Dans l’affaire Lucas, une première audience dite de « culpabilité » sera fixée d’ici au mois d’avril. Comme son nom l’indique, celle-ci statue sur la culpabilité – ou non – des prévenus, éventuellement sur les dommages et intérêts, mais pas sur la peine. Ce délai, exceptionnellement court, est la conséquence de l’entrée en vigueur, en 2021, de la réforme de la justice pénale des mineurs, qui modifie en profondeur la procédure. En attendant cette audience, la protection judiciaire de la jeunesse (PJJ) évaluera la situation de chacun des quatre ados. « On regarde comment se positionne l’enfant par rapport aux faits : est-il dans la repentance, dans la prise de conscience ou au contraire, montre-t-il un sentiment d’injustice ? », précise Laurent Gebler. La position des parents, le niveau scolaire, les antécédents judiciaires sont également passés au crible.

L’objectif de cette évaluation est de faire des propositions de mesures éducatives que le juge des enfants pourra prononcer lors de l’audience de culpabilité. Cela peut être un suivi éducatif, thérapeutique, des mesures de réparation jusqu’au placement de l’enfant. Lors de cette audience, le juge peut également demander la mise en place d’un contrôle judiciaire : l’interdiction d’entrer en contact avec d’autres membres du dossier, de paraître devant l’école où ce sont produits les faits, par exemple. Cette période, dite de mise à l’épreuve, dure entre 6 et 9 mois. C’est seulement à son issue qu’une seconde audience portant sur la sanction, cette fois-ci, est organisée. « On voit comment ces jeunes ont évolué pendant cette période, dans quelle dynamique ils se trouvent », précise Laurent Gebler. Le magistrat peut ensuite prononcer des peines allant du simple avertissement à la prison ferme. « La priorité pour les mineurs reste les mesures éducatives. Parfois, celles-ci sont combinées à une sanction pénale. »

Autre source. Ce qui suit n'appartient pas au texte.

Lemma recv_data_total st client h op data cur_len :
  0 <= payload h < 128 → cur_len = Z.of_nat (length data) → 0 <= cur_len < 2 ^ 31 →
  ∃ r st', recv_data native max_size st client h op data cur_len = Ok (r, st') ∧
    (length (s_in st') ≤ length (s_in st))%nat ∧ step_ok r.
Proof.
  intros Hp Hcl Hc. unfold recv_data. case_match; [by eexists _, st|].
  destruct (recv_length_total st h Hp) as (len & st1 & -> & Hle1 & Hlen). osimpl.
  destruct len as [len|]; [|by eexists _, st1]. specialize (Hlen len eq_refl).
  case_decide as Htot; [by eexists _, st1|].
  destruct (recv_key_total st1 h) as (key & st2 & -> & Hle2). osimpl.
  destruct key as [key|]; [|by eexists _, st2; split_and!; [done|lia|]].
  unfold recv_payload.
  destruct (readFixSize_total st2 len Hlen) as (v & bs & st3 & -> & Hb & Hle3 & Hv). osimpl.
  set (total := u64 (cur_len + len)) in *.
  pose proof (length_arith cur_len len total Hc Hlen eq_refl) as Har.
  rewrite length_resize, (decide_False (P := bs ≠ [] ∧ _)).
  2: { intros [Hne Hlt]. assert (0 < Z.of_nat (length bs)) by (destruct bs; [congruence|simpl; lia]).
       destruct Har as [? ?]; [lia|left; lia|]. lia. }
  osimpl. case_bool_decide as Hpos; cbn [negb]; [|by eexists _, st3; split_and!; [done|lia|]].
  destruct (Hv Hpos) as (Hbs & Hvl & _). destruct Har as [Ht1 Ht2]; [lia|right; lia|].
  eexists _, st3. split; [done|]. split; [lia|]. destruct (fin h); [done|]. simpl.
  rewrite swrap_small by (unfold in_signed; lia). split; [|lia].
  assert (length (overwrite (Z.to_nat cur_len) bs (resize (Z.to_nat total) data)) = Z.to_nat total) as Hlo.
  { rewrite length_overwrite; rewrite length_resize; lia. }
  destruct (mask h); [|lia]. rewrite length_app, length_take, length_apply_mask, length_drop. lia.
Qed.

Lemma head_of_bytes_payload bs : 0 <= payload (head_of_bytes bs) < 128.
Proof.
  simpl. change 127 with (2 ^ 7 - 1). rewrite land_low by lia. by apply Z.mod_pos_bound.
Qed.

Lemma recv_frame_total st client op data cur_len :
  cur_len = Z.of_nat (length data) → 0 <= cur_len < 2 ^ 31 →
  ∃ r st', recv_frame native max_size st client op data cur_len = Ok (r, st') ∧ step_ok r ∧
    (r = Failed ∨ (length (s_in st') < length (s_in st))%nat).
Proof.
  intros Hcl Hc. unfold recv_frame.
  destruct (readFixSize_total st 2) as (v & bs & st1 & -> & _ & _ & Hv); [lia|]. osimpl.
  case_decide as Hv0; [by eexists _, st1; split_and!; [done|done|left]|].
  assert (length (s_in st1) < length (s_in st))%nat as Hlt.
  { destruct Hv as (Hb & _ & Hl); [lia|]. assert (s64 2 = 2) as E by done. rewrite E in Hb. lia. }
  pose proof (head_of_bytes_payload bs). set (h := head_of_bytes bs) in *.
  repeat case_decide.
  - destruct (WSPong_total st1) as (v2 & st2 & -> & Hin). osimpl. eexists _, st2. split; [done|].
    case_decide; split_and!; (done || (right; by rewrite Hin) || by left).
  - eexists _, st1. split_and!; [done|done|by right].
  - destruct (recv_data_total st1 client h op data cur_len) as (r & st2 & -> & Hle & Hok); [done..|].
    exists r, st2. split_and!; [done|done|right; lia].
  - eexists _, st1. split_and!; [done|done|by right].
Qed.

Lemma recv_loop_total fuel : ∀ st client op data cur_len,
  cur_len = Z.of_nat (length data) → 0 <= cur_len < 2 ^ 31 → (length (s_in st) < fuel)%nat →
  ∃ r st', recv_loop native max_size fuel st client op data cur_len = Ok (r, st') ∧
    (r = None ∨ (length (s_in st') < length (s_in st))%nat).
Proof.
  induction fuel as [|fuel IH]; intros st client op data cur_len Hcl Hc Hf; [lia|].
  cbn [recv_loop].
  destruct (recv_frame_total st client op data cur_len Hcl Hc) as (r & st' & -> & Hok & Hlt). osimpl.
  destruct r as [|op' data' cur'|msg]; [by eexists None, _; auto| |].
  - destruct Hok. destruct Hlt as [?|Hlt]; [done|].
    destruct (IH st' client op' data' cur') as (r & st2 & -> & Hr); [done|done|lia|].
    exists r, st2. split; [done|]. destruct Hr; [by left|right; lia].
  - destruct Hlt as [?|Hlt]; [done|]. by eexists (Some msg), st'; auto.
Qed.

(** Receiving a message returns, and a message takes bytes off the stream. *)
Lemma WSRecvMessage_total st client :
  ∃ r st', WSRecvMessage native max_size st client = Ok (r, st') ∧
    (r = None ∨ (length (s_in st') < length (s_in st))%nat).
Proof. apply recv_loop_total; simpl; lia || done. Qed.

End safety.

(** Whatever bytes the peer sends and however the network behaves, receiving
    a message ends, and the payload is never stored outside the message buffer,
    even when the announced length makes the sum of the lengths wrap around. *)
Theorem websocket_recv_safe native max_size st client :
  max_size <= 2 ^ 31 → is_ok (WSRecvMessage native max_size st client) = true.
Proof. intros Hmax. by destruct (WSRecvMessage_total native max_size Hmax st client) as (? & ? & -> & _). Qed.

Lemma websocket_recv_safe_witness :
  is_ok (WSRecvMessage SYLAR_LITTLE_ENDIAN 1024
    (mkStream [0; 129; 0; 0; 0; 0; 65; 0; 255; 255; 255; 255; 255; 255; 255; 255; 255] [] [] true)
    false) = true.
Proof. apply (websocket_recv_safe SYLAR_LITTLE_ENDIAN 1024). lia. Defined.

Lemma recv_payload_empty st data cur_len :
  recv_payload st data cur_len 0 = Ok (false, overwrite (Z.to_nat cur_len) [] data, st).
Proof.
  unfold recv_payload. change (readFixSize st 0) with (Ok (0, @nil Z, st)). osimpl.
  by rewrite decide_False by (by intros []).
Qed.

(** An empty data frame is not received as an empty message: reading zero
    bytes counts as a failure, so the receiver closes the connection; and
    sending an empty message closes it too, after the header went out. *)
Theorem websocket_empty_closes native max_size st rest rand_value client :
  healthy st → 0 < max_size <= 2 ^ 31 →
  s_in st = frame native (mkMsg TEXT_FRAME []) client true rand_value ++ rest →
  (∃ st', WSRecvMessage native max_size st (negb client) = Ok (None, st') ∧ s_open st' = false) ∧
  (∃ msg' st', WSSendMessage native st (mkMsg TEXT_FRAME []) client true rand_value =
     Ok (-1, msg', st') ∧ s_open st' = false).
Proof.
  intros Hh Hmax Hin. split.
  - unfold WSRecvMessage. cbn [recv_loop]. unfold recv_frame.
    unfold frame in Hin. rewrite <-!(assoc_L (++)) in Hin.
    destruct (read_prefix st 2 _ _ Hh Hin) as (st1 & -> & I1 & O1 & H1); [done|lia|]. osimpl.
    rewrite decide_False by lia. rewrite head_roundtrip by apply send_head_ok.
    change (opcode (send_head (mkMsg TEXT_FRAME []) client true)) with TEXT_FRAME.
    rewrite !decide_False, decide_True by (unfold TEXT_FRAME, PING, PONG; lia).
    unfold recv_data.
    replace (negb (negb client) && negb (mask (send_head (mkMsg TEXT_FRAME []) client true)))
      with false by (simpl; by destruct client).
    destruct (recv_length_spec native st1 (mkMsg TEXT_FRAME []) client true _ H1 I1)
      as (st2 & -> & I2 & O2 & H2); [simpl; lia|]. osimpl. simpl Z.of_nat.
    rewrite decide_False by (rewrite uwrap_small; unfold in_unsigned; lia).
    destruct (recv_key_spec native st2 (mkMsg TEXT_FRAME []) client true rand_value rest H2)
      as (k & st3 & -> & _ & I3 & O3 & H3).
    { rewrite I2. destruct client; simpl; [|done]. by rewrite <-!(assoc_L (++)). }
    osimpl. rewrite recv_payload_empty. osimpl. cbn [negb]. by eexists.
  - unfold WSSendMessage.
    destruct (try_write_ok st (head_bytes (send_head (mkMsg TEXT_FRAME []) client true)) Hh)
      as (st1 & -> & I1 & O1 & H1); [simpl; lia|simpl; lia|]. osimpl. cbn [negb].
    rewrite decide_False by (simpl; lia). osimpl. cbn [negb].
    destruct client.
    + destruct (try_write_ok st1 (to_memory native uint32_t rand_value) H1)
        as (st2 & -> & I2 & O2 & H2); [rewrite length_to_memory; simpl; lia..|].
      osimpl. cbn [negb m_data m_opcode apply_mask imap].
      change (try_write st2 []) with (Ok (false, st2)). osimpl. by eexists _, _.
    + osimpl. cbn [negb m_data]. change (try_write st1 []) with (Ok (false, st1)). osimpl.
      by eexists _, _.
Qed.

« Ce ne sont que des enfants »

Si le procès se tiendra à huis-clos, du fait notamment de l’âge des prévenus, l’affaire pourrait-elle servir de déclic dans la lutte contre le harcèlement scolaire ? La mère de Lucas, en tout cas, l’espère. Au cours de sa conférence de presse, elle a confié ne pas avoir d’attentes spécifiques sur la peine qui pourraient être prononcées contre les quatre adolescents. « Ce ne sont que des enfants, je ne leur veux pas de mal », a-t-elle répété, confiant même envisager de faire de la prévention à leur côté. 

L’adoption de ce nouveau délit peut également favoriser la prise de conscience. « Il nomme clairement les choses, c’est plus concret pour des collégiens, des lycéens que le harcèlement moral ou les violences », note le magistrat.